In this tutorial we shall review three different and distinct approaches to parallel computing which can be used to solve problems in all manner of domains, including machine learning, natural language processing, finance, and computer vision. The first two approaches to be reviewed will be embarrassingly parallel in nature while the third approach will leverage fine-grain parallelism.
Perhaps Gregory Pfister said it best in this book, In Search of Clusters. To paraphrase, there are three ways to do anything faster: work harder, work smarter or get help. In computer-speak, this roughly translates to: increase processor speed, improve algorithms or exploit parallelism. With processor speeds no longer doubling every eighteen months and little or no room left for improvements in serial algorithms, exploiting parallelism is the one frontier with the potential for delivering huge improvements in performance. In this tutorial we shall review three different and distinct approaches to parallel computing which can be used to solve problems in all manner of domains, including machine learning, natural language processing, finance, and computer vision. The first two approaches to be reviewed will be embarrassingly parallel in nature while the third approach will leverage fine-grain parallelism.

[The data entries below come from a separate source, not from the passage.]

(** MD5 pads and cuts as RFC 1321 does. For every width of the words that
    holds the length in bits, whatever the buffer held and in however many calls
    of [MD5Update] the message comes, [MD5Final] gives the digest of the blocks
    of the message, a one bit, zeros and the length. *)
Theorem md5_is_blockwise (junk : list Z) (bl : list (list Z)) (rest : list Z) (calls : list (list Z)) :
  length junk = 64%nat → Forall (λ b : list Z, length b = 64%nat) bl → (length rest < 64)%nat →
  8 * Z.of_nat (64 * length bl + 128) < 2 ^ W → Forall (λ c : list Z, Z.of_nat (length c) < 65536) calls →
  concat calls = concat bl ++ rest →
  MD5Final W (foldl (MD5Update W) (MD5Init junk) calls) = md5_blocks W bl rest.
Proof.
  intros Hj Hb Hr Hw Hc Hcalls. change (MD5Init junk) with (ctx_of junk []).
  rewrite MD5Update_calls; [|rewrite Hcalls, length_app, (concat_blocks 64) by done; cbn [length]; lia|done].
  cbn [app]. rewrite Hcalls. by apply MD5Final_ctx.
Qed.

Lemma md5_read_iters (handle pre last tl : list Z) (pl : list (list Z)) : ∀ cx,
  handle = pre ++ concat pl ++ last ++ tl → Forall (λ p : list Z, length p = 16%nat) pl → (0 < length last)%nat →
  Z.of_nat (length pre + 16 * length pl + length last) < 65536 →
  iters (read_step W handle) (length pl)
    (Z.of_nat (length pre), 16 * Z.of_nat (length pl) + Z.of_nat (length last), cx)
    (Z.of_nat (length pre + 16 * length pl), Z.of_nat (length last), foldl (MD5Update W) cx pl).
Proof.
  revert pre. induction pl as [|p pl IH]; intros pre cx -> Hp Hl Hw.
  { cbn [length]. rewrite Nat.mul_0_r, Nat.add_0_r. constructor. }
  apply Forall_cons in Hp as [Hp16 Hp]. cbn [concat foldl]. change (length (p :: pl)) with (S (length pl)) in *.
  eapply iters_S.
  - unfold read_step. rewrite (proj2 (Z.ltb_lt _ _)) by lia. unfold cr_mem_read.
    rewrite (proj2 (Z.leb_le _ _)) by (rewrite !length_app; lia). res_cbn.
    rewrite Nat2Z.id, drop_app_length. change (Z.to_nat 16) with 16%nat. rewrite <-app_assoc, take_app_length' by done.
    rewrite !u16_id by (unfold is_u16; lia). reflexivity.
  - specialize (IH (pre ++ p) (MD5Update W cx p)). rewrite length_app, Hp16 in IH.
    replace (Z.of_nat (length pre) + 16) with (Z.of_nat (length pre + 16)) by lia.
    replace (16 * Z.of_nat (S (length pl)) + Z.of_nat (length last) - 16) with (16 * Z.of_nat (length pl) + Z.of_nat (length last)) by lia.
    replace (length pre + 16 * S (length pl))%nat with (length pre + 16 + 16 * length pl)%nat by lia.
    apply IH; [cbn [concat]; by rewrite <-!app_assoc|done|done|lia].
Qed.

(** [cr_calc_md5] hashes what it is asked to: the digest of the
    [length] bytes of the handle from [offset] on, read in pieces of sixteen
    bytes, is the digest of the message cut in blocks; the loop ends and the
    result has sixteen bytes. *)
Theorem calc_md5_spec (junk pre tl : list Z) (bl : list (list Z)) (rest : list Z) (fuel : nat) :
  length junk = 64%nat → Forall (λ b : list Z, length b = 64%nat) bl → (length rest < 64)%nat → 32 ≤ W →
  Z.of_nat (length pre + (64 * length bl + length rest)) < 65536 → (4096 < fuel)%nat →
  cr_calc_md5 W fuel junk (pre ++ (concat bl ++ rest) ++ tl) (Z.of_nat (length pre)) (Z.of_nat (64 * length bl + length rest)) =
    Ret (md5_blocks W bl rest, 16).
Proof.
  intros Hj Hb Hr HW Hw Hf. assert (H32 : 2 ^ 32 ≤ 2 ^ W) by (apply Z.pow_le_mono_r; lia).
  assert (Hm : length (concat bl ++ rest) = (64 * length bl + length rest)%nat) by (by rewrite length_app, (concat_blocks 64) by done).
  rewrite <-Hm in *. rewrite <-(MD5Final_ctx junk bl rest Hj Hb Hr ltac:(lia)). revert Hw.
  destruct (pieces_exist 16 (concat bl ++ rest) ltac:(lia)) as (pl & last & E & Hp & Hl & Hne). rewrite E. clear E Hm. intros Hw.
  rewrite !length_app, (concat_blocks 16) in * by done. unfold cr_calc_md5.
  set (handle := pre ++ (concat pl ++ last) ++ tl).
  assert (Hh : handle = pre ++ concat pl ++ last ++ tl) by (unfold handle; by rewrite <-!app_assoc).
  replace (Z.of_nat (16 * length pl + length last)) with (16 * Z.of_nat (length pl) + Z.of_nat (length last)) by lia.
  assert (Hit : iters (read_step W handle) (length pl)
    (Z.of_nat (length pre), 16 * Z.of_nat (length pl) + Z.of_nat (length last), MD5Init junk)
    (Z.of_nat (length pre + 16 * length pl), Z.of_nat (length last), foldl (MD5Update W) (MD5Init junk) pl)).
  { destruct pl as [|p pl]; [cbn [length foldl]; rewrite Nat.mul_0_r, Nat.add_0_r; constructor|].
    apply (md5_read_iters handle pre last tl); [exact Hh|exact Hp|by apply Hne|lia]. }
  erewrite (loop_exit _ _ fuel _ _ _ Hit); [|unfold read_step; rewrite (proj2 (Z.ltb_ge _ _)) by lia; reflexivity|lia].
  res_cbn. unfold cr_mem_read. rewrite (proj2 (Z.leb_le _ _)) by (rewrite Hh, !length_app, (concat_blocks 16) by done; lia). res_cbn.
  do 2 f_equal. rewrite !Nat2Z.id, Hh, app_assoc, drop_app_length' by (by rewrite length_app, (concat_blocks 16) by done).
  rewrite take_app_length. change (MD5Init junk) with (ctx_of junk []).
  rewrite MD5Update_calls; cbn [length app]; [|rewrite (concat_blocks 16) by done; lia|eapply Forall_impl; [exact Hp|cbn; lia]].
  rewrite MD5Update_ctx; [done|rewrite (concat_blocks 16) by done; lia|lia].
Qed.
End proofs.

Lemma md5_is_blockwise_witness :
  MD5Final 32 (foldl (MD5Update 32) (MD5Init (replicate 64 0)) [replicate 100 1; replicate 26 1]) =
  md5_blocks 32 [replicate 64 1] (replicate 62 1).
Proof.
  apply (md5_is_blockwise 32 (replicate 64 0) [replicate 64 1] (replicate 62 1) [replicate 100 1; replicate 26 1]).
  - reflexivity.
  - apply Forall_cons. split; [reflexivity|apply Forall_nil; exact Logic.I].
  - cbn. lia.
  - reflexivity.
  - apply Forall_cons. split; [reflexivity|]. apply Forall_cons. split; [reflexivity|apply Forall_nil; exact Logic.I].
  - reflexivity.
Defined.

Lemma calc_md5_spec_witness :
  cr_calc_md5 64 4097 (replicate 64 0) ([5] ++ (concat [replicate 64 1] ++ [2; 3]) ++ [9]) 1 66 =
    Ret (md5_blocks 64 [replicate 64 1] [2; 3], 16).
Proof.
  apply (calc_md5_spec 64 (replicate 64 0) [5] [9] [replicate 64 1] [2; 3] 4097).
  - reflexivity.
  - apply Forall_cons. split; [reflexivity|apply Forall_nil; exact Logic.I].
  - cbn. lia.
  - lia.
  - reflexivity.
  - lia.
Defined.
(* ===== verification/Scope.v ===== *)
(** * Scopes of instructions (StackLib/Stack/sem_proto.c)

    An expression is not emitted while it is read. Its instructions are put as
    nodes into the current scope, a chain behind a root node; a second chain,
    the scope after, takes what comes behind the expression (a post-increment).
    The stack of roots holds, from its top, the current chain and the chain
    after of the innermost expression, then those of the one around it. Flushing
    a scope moves its nodes to the scope around it, or emits them if there is
    none. *)
From S2P Require Import Prelude Isa Streamer Links SymTable Labels Sem.

(** ** Nodes and roots *)
Definition get_expr {A} (f : exprs → A) : sm A := gets (λ s, f (expr s)).
Definition mod_expr (f : exprs → exprs) : sm unit := modify (λ s, set_expr (f (expr s)) s).

Definition set_inodes x e := mkExprs x (inode_stack e) (op_stack e) (varctx_stack e) (scope_stack e) (method_scope e).
Definition set_roots x e := mkExprs (inodes e) x (op_stack e) (varctx_stack e) (scope_stack e) (method_scope e).
Definition set_method_scope x e := mkExprs (inodes e) (inode_stack e) (op_stack e) (varctx_stack e) (scope_stack e) x.

(** a node through its pointer *)
Definition node (a : Z) : sm ins_node := λ s, n ← deref (inodes (expr s)) a; Ret (s, n).
Definition set_node (a : Z) (f : ins_node → ins_node) : sm unit :=
  λ s, i ← upd a f (inodes (expr s)); Ret (set_expr (set_inodes i (expr s)) s, tt).
Definition free_node (a : Z) : sm unit :=
  λ s, i ← free a (inodes (expr s)); Ret (set_expr (set_inodes i (expr s)) s, tt).

Definition sp_create_inode (ins : Z) (rec : node_arg) : sm Z :=
  λ s, let m := malloc (mkNode None ins rec None) (inodes (expr s)) in
       Ret (set_expr (set_inodes m.2 (expr s)) s, m.1).

(** [_sp_inode_stack] has 2 * SEM_MAX_STACK entries *)
Definition sp_push_iroot (inode : option Z) : sm (option Z) :=
  l ← get_expr inode_stack;
  _ ← lift (guardb (length l <? 2 * SEM_MAX_STACK)%nat);
  _ ← mod_expr (set_roots (inode :: l)); mret inode.

Definition sp_pop_iroot : sm (option Z) :=
  l ← get_expr inode_stack;
  match l with
  | [] => mret None
  | h :: l' => _ ← mod_expr (set_roots l'); mret h
  end.

Definition iroot (n : nat) : sm (option Z) := get_expr (λ e, mjoin (inode_stack e !! n)).
Definition sp_current_iroot : sm (option Z) := iroot 0.
Definition sp_right_iroot : sm (option Z) := iroot 1.
Definition sp_left_iroot : sm (option Z) := iroot 2.

Section scopes.
Context (fuel : nat).

(** [while(itr->next != NULL) itr = itr->next;] *)
Definition chain_last (a : Z) : sm Z :=
  λ s, b ← loop fuel (last_step (inodes (expr s))) a; Ret (s, b).

Definition sp_push_inode (inode : Z) : sm (option Z) :=
  r ← sp_current_iroot;
  match r with
  | None => mret None
  | Some a => itr ← chain_last a; _ ← set_node itr (set_nx (Some inode)); mret (Some inode)
  end.

(** [sp_gencode] puts the instruction into the current scope; its [szinst] is 0 *)
Definition sp_gencode (opcode : Z) (rec : node_arg) : sm Z :=
  n ← sp_create_inode opcode rec; _ ← sp_push_inode n; mret 0.

(** ** Emission *)

(** The argument [is_gencode] gets from a node. *)
Definition node_genarg (x : node_arg) : sm genarg :=
  match x with
  | NSym a => rec_arg a
  | NNum z => mret (GNum z)
  | NNull => mret GNull
  end.

(** the cases INS_F2O_0 to INS_F2O_15 and INS_CALL: a function without an
    address waits in its queue *)
Definition is_call (ins : Z) : bool := ((INS_F2O <=? ins) && (ins <? INS_F2O + 16)) || (ins =? INS_CALL).

Definition queue_call (ins : Z) (x : node_arg) : sm unit :=
  if is_call ins then
    match x with
    | NSym a =>
        r ← sym a;
        if offset r =? SYM_UNDEFINED then
          o ← gets current_offset; _ ← jmp_add fuel a ins o; mret tt
        else mret tt
    | _ => lift Undef
    end
  else mret tt.

Definition emit_node (n : ins_node) : sm unit :=
  _ ← queue_call (n_ins n) (n_rec n);
  advance_ (λ o, x ← node_genarg (n_rec n); gencode o (n_ins n) x).

(** one turn of the flushing loops; [false] when the chain is empty *)
Definition flush_step (root : Z) : sm bool :=
  r ← node root;
  match n_next r with
  | None => mret false
  | Some inode =>
      n ← node inode;
      _ ← emit_node n;
      _ ← set_node root (set_nx (n_next n));
      _ ← free_node inode;
      mret true
  end.

Definition sp_flush_scope_now_s (root : option Z) : sm unit :=
  match root with
  | None => mret tt
  | Some a => sm_while fuel (flush_step a)
  end.

Definition sp_flush_scope_now : sm unit :=
  root ← sp_current_iroot;
  root_after ← sp_right_iroot;
  _ ← sp_flush_scope_now_s root;
  sp_flush_scope_now_s root_after.

Definition sp_flush_scope_s (scope : option Z) : sm unit :=
  root ← sp_current_iroot;
  root_after ← sp_right_iroot;
  match scope with
  | None => sp_flush_scope_now
  | Some a =>
      i ← chain_last a;
      root ← lift (from_option_ub root);
      r ← node root;
      _ ← set_node i (set_nx (n_next r));
      j ← chain_last i;
      root_after ← lift (from_option_ub root_after);
      ra ← node root_after;
      _ ← set_node j (set_nx (n_next ra));
      _ ← set_node root (set_nx None);
      set_node root_after (set_nx None)
  end.

Definition sp_flush_scope : sm unit := left ← sp_left_iroot; sp_flush_scope_s left.

(** ** Scopes *)
Definition PREFIX_a : list Z := [95; 95; 97].
Definition PREFIX_z : list Z := [95; 95; 122].
Definition PREFIX_p : list Z := [95; 95; 112].

Definition sp_set_scope_var (rec : option Z) : sm (option Z) :=
  inode ← sp_current_iroot;
  _ ← match inode with
      | None => mret tt
      | Some a => set_node a (λ n, mkNode (n_next n) (n_ins n) (n_rec n) rec)
      end;
  mret rec.

Definition sp_get_scope_var : sm (option Z) :=
  inode ← sp_current_iroot;
  match inode with None => mret None | Some a => n ← node a; mret (scope_var n) end.

Definition sp_create_new_scope (var : option Z) : sm unit :=
  la ← sp_create_label fuel PREFIX_a;
  na ← sp_create_inode INS_LBL (NSym la);
  _ ← sp_push_iroot (Some na);
  lz ← sp_create_label fuel PREFIX_z;
  nz ← sp_create_inode INS_LBL (NSym lz);
  _ ← sp_push_iroot (Some nz);
  _ ← sp_set_scope_var var;
  mret tt.

Definition free_root (root : option Z) : sm unit :=
  match root with None => mret tt | Some a => free_node a end.

Definition sp_destroy_scope : sm unit :=
  _ ← sp_flush_scope;
  root ← sp_pop_iroot; _ ← free_root root;
  root ← sp_pop_iroot; free_root root.

(** one turn of [sp_clear_current_scope] *)
Definition clear_step (root : Z) : sm bool :=
  r ← node root;
  match n_next r with
  | None => mret false
  | Some inode =>
      n ← node inode;
      _ ← set_node root (set_nx (n_next n));
      _ ← free_node inode;
      mret true
  end.

Definition sp_clear_current_scope : sm unit :=
  root ← sp_current_iroot;
  match root with
  | None => mret tt
  | Some a => sm_while fuel (clear_step a)
  end.

(** one turn of [sp_clone_scope], which puts a copy of the node into the scope it
    walks along *)
Definition clone_node (inode : Z) : sm (option Z) :=
  n ← node inode;
  _ ← queue_call (n_ins n) (n_rec n);
  _ ← advance_ (λ o, sp_gencode (n_ins n) (n_rec n));
  n ← node inode; mret (n_next n).

Definition clone_step (x : option Z * sem) : res (option Z * sem + sem) :=
  match x.1 with
  | None => Ret (inr x.2)
  | Some inode => y ← clone_node inode x.2; Ret (inl (y.2, y.1))
  end.

Definition clone_nodes (inode : option Z) : sm unit := λ s, s' ← loop fuel clone_step (inode, s); Ret (s', tt).

Definition sp_clone_scope : sm unit :=
  root ← sp_current_iroot;
  match root with
  | None => mret tt
  | Some a => r ← node a; clone_nodes (n_next r)
  end.

(** [sp_merge_scope_left], the current scopes: [root] before [next_root] *)
Definition merge_before (root next_root : option Z) : sm unit :=
  match root with
  | None => mret tt
  | Some a =>
      r ← node a;
      match n_next r with
      | None => mret tt
      | Some prev_nodes =>
          inode ← chain_last prev_nodes;
          next_root ← lift (from_option_ub next_root);
          nr ← node next_root;
          _ ← set_node next_root (set_nx (Some prev_nodes));
          _ ← set_node inode (set_nx (n_next nr));
          free_node a
      end
  end.

(** the scopes after: [root_after] behind [next_root_after] *)
Definition merge_behind (root_after next_root_after : option Z) : sm unit :=
  match root_after with
  | None => mret tt
  | Some a =>
      r ← node a;
      match n_next r with
      | None => mret tt
      | Some prev_nodes =>
          next_root_after ← lift (from_option_ub next_root_after);
          n ← node next_root_after;
          match n_next n with
          | None => _ ← set_node next_root_after (set_nx (Some prev_nodes)); free_node a
          | Some inode =>
              inode ← chain_last inode;
              _ ← set_node inode (set_nx (Some prev_nodes));
              free_node a
          end
      end
  end.

Definition sp_merge_scope_left : sm unit :=
  root ← sp_pop_iroot;
  root_after ← sp_pop_iroot;
  next_root ← sp_current_iroot;
  next_root_after ← sp_right_iroot;
  _ ← merge_before root next_root;
  merge_behind root_after next_root_after.

(** what stands behind the first [return] is never reached *)
Definition sp_merge_scope_right : sm unit :=
  root ← sp_pop_iroot;
  root_after ← sp_pop_iroot;
  next_root ← sp_current_iroot;
  match root with
  | None => mret tt
  | Some a =>
      r ← node a;
      match n_next r with
      | None => mret tt
      | Some prev_nodes =>
          nr ← lift (from_option_ub next_root);
          _ ← node nr;
          _ ← set_node nr (set_nx (Some prev_nodes));
          free_node a
      end
  end.

Definition sp_swap_scope : sm unit :=
  l ← get_expr inode_stack;
  match l with
  | a :: b :: l' => mod_expr (set_roots (b :: a :: l'))
  | _ => lift Undef
  end.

At the conclusion of the tutorial, the audience will posses a conceptual understanding of not only the what/why/how on general purpose parallelism, but also have a much better appreciation of the tradeoffs involved when exploiting three specific forms of parallelism.
All examples will leverage open source packages. However, given the rather large number of package dependencies and the size of datasets, we will provide a small VirtualBox image using Ubuntu for host OS Windows, OS X and Linux with prerequisites pre-installed. A link to the download location as well as instructions for validating the setup will be provided two weeks before the tutorial. We encourage attendees to try out the VirtualBox image as soon as possible.
Background on the need for parallelism and review of the parallel landscape given the rise of multi-core architectures on cheap hardware
Basic terminology on parallelism that not only accounts for the moment but transcends the moment; i.e. terminology that can be used to better understand both existing and proposed parallel solutions.
Survey of different and distinct forms of parallelism: inter-node (i.e. across servers), and intra-node (i.e. within each server)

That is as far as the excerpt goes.